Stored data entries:
┌──
(** X19. The action "Send Alerts" sends one kind of text only: every
    call to the provider carries the risk text when there are high-risk
    units and the all-clear text when there are none, always from the
    configured Twilio number and to a non-empty stored recipient; the
    preview is shown for the risk text only; and nothing is sent when
    the SMS button is not clicked or the channel is not ready. *)
Theorem send_alerts_sends_one_kind (TWILIO_AVAILABLE : bool)
  (ss : session_state) (sms_clicked : bool) (cfg : ThresholdConfig)
  (now_count now_stamp : Z) (high_risk : list (scooter * string))
  (filtered : list scooter) (w : world) :
  let run := send_alerts Client (recording_create messages_create)
               strftime format_1f TWILIO_AVAILABLE ss sms_clicked cfg
               now_count now_stamp high_risk filtered (w, []) in
  let text := if (0 <? List.length high_risk)%nat
              then alert_summary strftime cfg now_count now_stamp high_risk
              else all_clear_msg strftime format_1f (total_fleet filtered)
                     (utilization_rate filtered) (active_scooters filtered)
                     now_stamp in
  Forall (fun call =>
            fst (fst call) = text
            /\ exists creds, ss = configured creds
                             /\ snd (fst call) = phone_number creds
                             /\ In (snd call) (manager_phones creds)
                             /\ snd call <> "")
         (calls_of (snd run))
  /\ (fst run = if (0 <? List.length high_risk)%nat then Some text else None)
  /\ (sms_clicked = false -> calls_of (snd run) = [])
  /\ (channel_ready TWILIO_AVAILABLE ss = None -> calls_of (snd run) = []).
Proof.
  intros run text. subst run text. unfold send_alerts.
  assert (Hcalls : forall creds body k,
             ss = configured creds ->
             Forall (fun call : string * string * string =>
                       fst (fst call) = body
                       /\ exists creds0, ss = configured creds0
                             /\ snd (fst call) = phone_number creds0
                             /\ In (snd call) (manager_phones creds0)
                             /\ snd call <> "")
                    (map (fun to => (body, phone_number creds, to))
                         (firstn k (filter truthy (manager_phones creds))))).
  { intros creds body k Hss. apply Forall_forall. intros call Hin.
    apply in_map_iff in Hin. destruct Hin as [to [<- Hto]].
    assert (Hto' : In to (filter truthy (manager_phones creds))).
    { rewrite <- (firstn_skipn k). apply in_or_app. now left. }
    apply filter_In in Hto'. destruct Hto' as [Hin Ht].
    cbn [fst snd]. split; [reflexivity|]. exists creds.
    repeat split; auto. now apply truthy_iff. }
  assert (Hready : forall creds, channel_ready TWILIO_AVAILABLE ss = Some creds ->
                                 ss = configured creds).
  { intros creds H. unfold channel_ready in H.
    destruct TWILIO_AVAILABLE; [|discriminate].
    destruct ss; try discriminate. now inversion H. }
  destruct (0 <? List.length high_risk)%nat.
  - cbn [fst snd].
    destruct (channel_ready TWILIO_AVAILABLE ss) as [creds|] eqn:Hr.
    + destruct sms_clicked.
      * rewrite send_sms_alerts_calls.
        split; [|split; [reflexivity|split; intro; discriminate]].
        destruct (Client (account_sid creds) (auth_token creds)); [constructor|].
        rewrite <- (firstn_all (filter truthy (manager_phones creds))).
        apply Hcalls. now apply Hready.
      * split; [constructor|]. repeat split.
    + split; [constructor|]. repeat split.
  - cbn [fst snd]. unfold calls_of. cbn [world_after].
    destruct (channel_ready TWILIO_AVAILABLE ss) as [creds|] eqn:Hr.
    + destruct sms_clicked.
      * destruct (send_all_clear_sms_calls creds
                    (all_clear_msg strftime format_1f (total_fleet filtered)
                       (utilization_rate filtered) (active_scooters filtered)
                       now_stamp) w) as [k Hk].
        unfold calls_of in Hk. rewrite Hk.
        split; [|split; [reflexivity|split; intro; discriminate]].
        apply Hcalls. now apply Hready.
      * split; [constructor|]. repeat split.
    + split; [constructor|]. repeat split.
Qed.

End SendAlertsFacts.
(** X19: a presence event keeps the user ids of the current room's
    members distinct: a join of a user who is already a member adds
    nothing. *)
Theorem presence_keeps_member_ids_distinct now data prev :
  NoDup (memberIds prev) → NoDup (memberIds (presenceUpdate now data prev)).
Proof.
  intros Hdup.
  destruct (presenceUpdate_memberIds now data prev) as [->|(r & -> & ->)];
    [done|].
  unfold memberIds in Hdup. cbn [mbind option_bind] in Hdup.
  set (ms := default [] (members r)) in *.
  destruct (decide (pe_event data = "join")) as [Hjoin|Hjoin].
  - destruct (newMembers_join now data ms Hjoin) as [[_ ->]|[Hnew ->]];
      [done|].
    rewrite fmap_app. apply NoDup_app. split; [done|].
    split; [|apply NoDup_singleton].
    by intros u Hu ->%list_elem_of_singleton.
  - unfold newMembers. rewrite bool_decide_eq_false_2 by done.
    case_bool_decide; [|done].
    destruct (list_find _ ms) as [[i m]|]; [|done].
    rewrite list_fmap_delete. eapply sublist_NoDup; [exact Hdup|].
    apply sublist_delete.
Qed.

Lemma presence_keeps_member_ids_distinct_witness :
  NoDup (memberIds (presenceUpdate 2000 (join_of "bob") (Some sample_room))).
Proof.
  apply (presence_keeps_member_ids_distinct 2000 (join_of "bob")
           (Some sample_room)).
  apply (bool_decide_unpack _). by vm_compute.
Defined.

(** X20: a join is idempotent: the same user joining again, at whatever
    time, leaves the room as the first join made it. *)
Theorem join_is_idempotent now now' data prev :
  pe_event data = "join" →
  presenceUpdate now' data (presenceUpdate now data prev)
  = presenceUpdate now data prev.
Proof.
  intros Hjoin. destruct prev as [r|]; [|done]. cbn [presenceUpdate].
  case_bool_decide as Hroom.
  - cbn [presenceUpdate]. by rewrite bool_decide_eq_true_2.
  - cbn [presenceUpdate roomId withMembers members default id].
    rewrite bool_decide_eq_false_2 by (intros H; by apply H). f_equal.
    rewrite withMembers_twice. f_equal.
    set (ms := default [] (members r)).
    destruct (newMembers_join now' data (newMembers now data ms) Hjoin)
      as [[_ ->]|[Hnot _]]; [done|].
    exfalso. apply Hnot.
    destruct (newMembers_join now data ms Hjoin) as [[Hin ->]|[_ ->]];
      [done|].
    rewrite fmap_app. set_solver.
Qed.

Lemma join_is_idempotent_witness :
  presenceUpdate 3000 (join_of "cid")
    (presenceUpdate 2000 (join_of "cid") (Some sample_room))
  = presenceUpdate 2000 (join_of "cid") (Some sample_room).
Proof.
  apply (join_is_idempotent 2000 3000 (join_of "cid") (Some sample_room)).
  reflexivity.
Defined.

(** X21: a user who was not a member joins and leaves: the room is again
    what it was. *)
Theorem join_then_leave_restores now now' join leave r ms :
  members r = Some ms → roomId r = pe_roomId join →
  pe_roomId leave = pe_roomId join → pe_userId leave = pe_userId join →
  pe_event join = "join" → pe_event leave = "leave" →
  pe_userId join ∉ (userId <$> ms) →
  presenceUpdate now' leave (presenceUpdate now join (Some r)) = Some r.
Proof.
  intros Hms Hroom Hroom' Huser Hjoin Hleave Hfresh.
  cbn [presenceUpdate]. rewrite bool_decide_eq_false_2 by (by intros []).
  cbn [presenceUpdate roomId withMembers members default id].
  rewrite bool_decide_eq_false_2 by (rewrite Hroom'; by intros []).
  rewrite Hms. cbn [default]. unfold id. f_equal.
  destruct (newMembers_join now join ms Hjoin) as [[Hin _]|[_ ->]]; [done|].
  unfold newMembers.
  rewrite bool_decide_eq_false_2 by (rewrite Hleave; discriminate).
  rewrite bool_decide_eq_true_2 by done.
  assert (Hnone : list_find (λ m, userId m = pe_userId leave) ms = None).
  { apply list_find_None, Forall_forall. intros m Hm Heq.
    apply Hfresh. rewrite <- Huser, <- Heq. by apply list_elem_of_fmap_2. }
  rewrite (list_find_app_r _ _ _ Hnone). cbn [list_find].
  rewrite decide_True by done. cbn.
  rewrite withMembers_twice, (delete_middle ms []), app_nil_r.
  by apply withMembers_same.
Qed.
(** The re-indexing that ends [edit_selection], once [insert_ordered] has
    returned, restores contiguity on a dictionary that differs from a
    contiguous one on the page left only. *)
Lemma edit_reindexed_contiguity st k value d1 st1 ki :
  NoDup (OD.keys (model st)) → contiguity st →
  value ∉ items (model st) → (value < length (heap st))%nat →
  NoDup (OD.keys d1) → items d1 `sublist_of` items (model st) →
  (∀ k' sels, OD.get k' d1 = Some sels → k' ≠ k →
              OD.get k' (model st) = Some sels) →
  insert_ordered (State (heap st) d1) value None None = (st1, inl ki) →
  contiguity
    (let target_key := page (data (heap st1) value) in
     let st2 := _update_page_indexes st1 target_key in
     if decide (target_key ≠ k) then _update_page_indexes st2 k else st2).
Proof.
  intros Hkeys Hcont Hfresh Hvalue Hkeys1 Hsub Hother Hio.
  pose proof (contiguity_allocated _ Hcont) as Halloc.
  pose proof (contiguity_NoDup_items _ _ Hkeys Hcont) as Hnd.
  set (key := page (data (heap st) value)).
  destruct (insert_ordered_spec (State (heap st) d1) value None None st1 ki
              Hkeys1 Hio) as (_ & Hperm & Hkeys').
  assert (∀ k', k' ≠ key → OD.get k' (model st1) = OD.get k' d1) as Hget_ne.
  { intros k' Hk'.
    pose proof (insert_ordered_get_ne (State (heap st) d1) value None None
                  k' Hkeys1 Hk') as Hne.
    by rewrite Hio in Hne. }
  revert Hperm Hkeys' Hget_ne. simpl.
  assert (NoDup (value :: items d1)) as Hnd1.
  { apply NoDup_cons. split; [|by apply (sublist_NoDup _ (items (model st)))].
    intros Hin. apply Hfresh. by eapply elem_of_sublist. }
  assert (Forall (λ l, (l < length (heap st))%nat) (value :: items d1))
    as Halloc1.
  { apply Forall_cons. split; [done|]. by eapply Forall_sublist. }
  assert (∀ d2 k' sels,
            (∀ k', k' ≠ key → OD.get k' d2 = OD.get k' d1) →
            OD.get k' d2 = Some sels → k' ≠ key → k' ≠ k →
            indexed_from (heap st) k' 0 sels) as Hclean.
  { intros d2 k' sels Hd2 Hget Hne1 Hne2. rewrite Hd2 in Hget by done.
    eapply contiguity_get; [exact Hcont|]. by apply Hother. }
  destruct (OD.get key d1) as [page_items|] eqn:Hget.
  - apply (insert_ordered_returned (State (heap st) d1) value None None
             page_items) in Hio as (_ & -> & _); [|done].
    cbn [default heap model]. fold key.
    set (page_items' := (inserted page_items (idx (data (heap st) value))
                           value).1).
    assert (value ∈ page_items') as Hin.
    { unfold page_items'. rewrite inserted_perm. by left. }
    clearbody page_items'. simpl.
    rewrite ODFacts.get_set_eq. simpl.
    rewrite page_update_from by done.
    intros Hperm Hkeys' Hget_ne.
    destruct (decide (key ≠ k)).
    + apply (contiguity_restored _ _ [key; key; k]);
        [done|by rewrite Hperm|by rewrite Hperm|].
      intros k' sels Hk' Hnotin. apply (Hclean _ k' sels Hget_ne Hk').
      * intros ->. apply Hnotin. by left.
      * intros ->. apply Hnotin. do 2 right. by left.
    + apply (contiguity_restored _ _ [key; key]);
        [done|by rewrite Hperm|by rewrite Hperm|].
      intros k' sels Hk' Hnotin. apply (Hclean _ k' sels Hget_ne Hk').
      * intros ->. apply Hnotin. by left.
      * intros ->. apply Hnotin.
        destruct (decide (key = k)) as [Heq|Hne];
          [rewrite Heq; by left|by destruct n].
  - rewrite insert_ordered_new_key in Hio by done. injection Hio as <- _.
    cbn [default heap model]. fold key.
    intros Hperm Hkeys' Hget_ne.
    destruct (decide (key ≠ k)).
    + apply (contiguity_restored _ _ [key; k]);
        [done|by rewrite Hperm|by rewrite Hperm|].
      intros k' sels Hk' Hnotin. apply (Hclean _ k' sels Hget_ne Hk').
      * intros ->. apply Hnotin. by left.
      * intros ->. apply Hnotin. right. by left.
    + apply (contiguity_restored _ _ [key]);
        [done|by rewrite Hperm|by rewrite Hperm|].
      intros k' sels Hk' Hnotin. apply (Hclean _ k' sels Hget_ne Hk').
      * intros ->. apply Hnotin. by left.
      * intros ->. apply Hnotin.
        destruct (decide (key = k)) as [Heq|Hne];
          [rewrite Heq; by left|by destruct n].
Qed.

(** [edit_selection] keeps contiguity when [insert_ordered] returns in
    it; the replacement is an object that is not in the store. *)
Lemma edit_selection_resolved_contiguity st k i value page_items pos :
  NoDup (OD.keys (model st)) → contiguity st →
  value ∉ items (model st) → (value < length (heap st))%nat →
  OD.get k (model st) = Some page_items →
  PyList.index page_items i = Some pos →
  (∀ sels, OD.get (page (data (heap st) value))
                  (if decide (delete pos page_items = [])
                   then OD.del k (model st)
                   else OD.set k (delete pos page_items) (model st))
           = Some sels →
           insertable sels (idx (data (heap st) value))) →
  contiguity (EditCmd.edit_selection st k i value true).
Proof.
  intros Hkeys Hcont Hfresh Hvalue Hget Hpos Hins.
  rewrite (edit_selection_resolved st k i value page_items pos) by done.
  cbv zeta.
  set (d1 := if decide (delete pos page_items = [])
             then OD.del k (model st)
             else OD.set k (delete pos page_items) (model st)) in *.
  destruct (insert_ordered_returns (State (heap st) d1) value None None)
    as (st1 & ki & Hio); [done|].
  rewrite Hio.
  apply (edit_reindexed_contiguity st k value d1 st1 ki); try done.
  - unfold d1. destruct (decide _); [by apply ODFacts.NoDup_keys_del|
                                     by apply ODFacts.NoDup_keys_set].
  - unfold d1. destruct (decide _); [apply items_del_sublist|].
    eapply items_set_sublist; [done|apply sublist_delete].
  - intros k' sels Hk' Hne. unfold d1 in Hk'. destruct (decide _).
    + by rewrite ODFacts.get_del_ne in Hk'.
    + by rewrite ODFacts.get_set_ne in Hk'.
Qed.

Lemma edit_selection_keeps_contiguity st k i value replace :
  NoDup (OD.keys (model st)) → contiguity st →
  value ∉ items (model st) → (value < length (heap st))%nat →
  idx (data (heap st) value) < 2 ^ 63 →
  contiguity (EditCmd.edit_selection st k i value replace).
Proof.
  intros Hkeys Hcont Hfresh Hvalue Hidx.
  destruct replace.
  - destruct (OD.get k (model st)) as [page_items|] eqn:Hget.
    2:{ unfold EditCmd.edit_selection. by rewrite Hget. }
    destruct (PyList.index page_items i) as [pos|] eqn:Hpos.
    2:{ unfold EditCmd.edit_selection, PyList.pop. rewrite Hget. simpl.
        by rewrite Hpos. }
    apply (edit_selection_resolved_contiguity st k i value page_items pos);
      try done.
    intros sels _. by apply insertable_ssize.
  - unfold EditCmd.edit_selection.
    destruct (insert_ordered_returns (State (heap st) (model st)) value
                None None) as (st1 & ki & Hio).
    { intros sels _. by apply insertable_ssize. }
    rewrite Hio.
    by apply (edit_reindexed_contiguity st k value (model st) st1 ki).
Qed.

Lemma write_parent_pos h l q x :
  page (data (write (set_parent q) l h) x) = page (data h x)
  ∧ idx (data (write (set_parent q) l h) x) = idx (data h x).
Proof.
  destruct (decide (l = x)) as [->|]; [|by rewrite data_write_ne].
  destruct (decide (x < length h)%nat).
  - by rewrite data_write_eq.
  - by rewrite data_write_unallocated by lia.
Qed.

Lemma relink_pos h d q child_ids acc x :
  page (data (RemoveCmd.relink h d q child_ids acc).1 x) = page (data h x)
  ∧ idx (data (RemoveCmd.relink h d q child_ids acc).1 x) = idx (data h x).
Proof.
  revert h acc. induction child_ids as [|s child_ids IH]; intros h acc; [done|].
  simpl. destruct (find_selection_by_id h d s) as [[[k i] child]|]; [|apply IH].
  destruct (IH (write (set_parent q) child h) (acc ++ [child])) as [-> ->].
  apply write_parent_pos.
Qed.

Lemma foldl_write_parent_pos h q (ls : list loc) x :
  page (data (foldl (λ h child, write (set_parent q) child h) h ls) x)
  = page (data h x)
  ∧ idx (data (foldl (λ h child, write (set_parent q) child h) h ls) x)
    = idx (data h x).
Proof.
  revert h. induction ls as [|a ls IH]; intros h; [done|]. simpl.
  destruct (IH (write (set_parent q) a h)) as [-> ->]. apply write_parent_pos.
Qed.

Lemma indexed_from_pos h h' p cnt sels :
  (∀ x, page (data h' x) = page (data h x) ∧ idx (data h' x) = idx (data h x)) →
  indexed_from h p cnt sels → indexed_from h' p cnt sels.
Proof.
  intros Hpos. revert cnt. induction sels as [|a sels IH]; intros cnt; [done|].
  simpl. destruct (Hpos a) as [-> ->]. intros (? & ? & ?). auto.
Qed.

Lemma contiguity_pos h h' d :
  (∀ x, page (data h' x) = page (data h x) ∧ idx (data h' x) = idx (data h x)) →
  contiguity (State h d) → contiguity (State h' d).
Proof.
  intros Hpos. unfold contiguity. simpl. intros Hd.
  eapply Forall_impl; [exact Hd|]. intros [k sels]. by apply indexed_from_pos.
Qed.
└──
THE TASK
Return only the lines above that run from the opening line through the line containing "the SMS button", exactly as written.

RESPONSE TO THIS TASK
(** X19. The action "Send Alerts" sends one kind of text only: every
    call to the provider carries the risk text when there are high-risk
    units and the all-clear text when there are none, always from the
    configured Twilio number and to a non-empty stored recipient; the
    preview is shown for the risk text only; and nothing is sent when
    the SMS button is not clicked or the channel is not ready. *)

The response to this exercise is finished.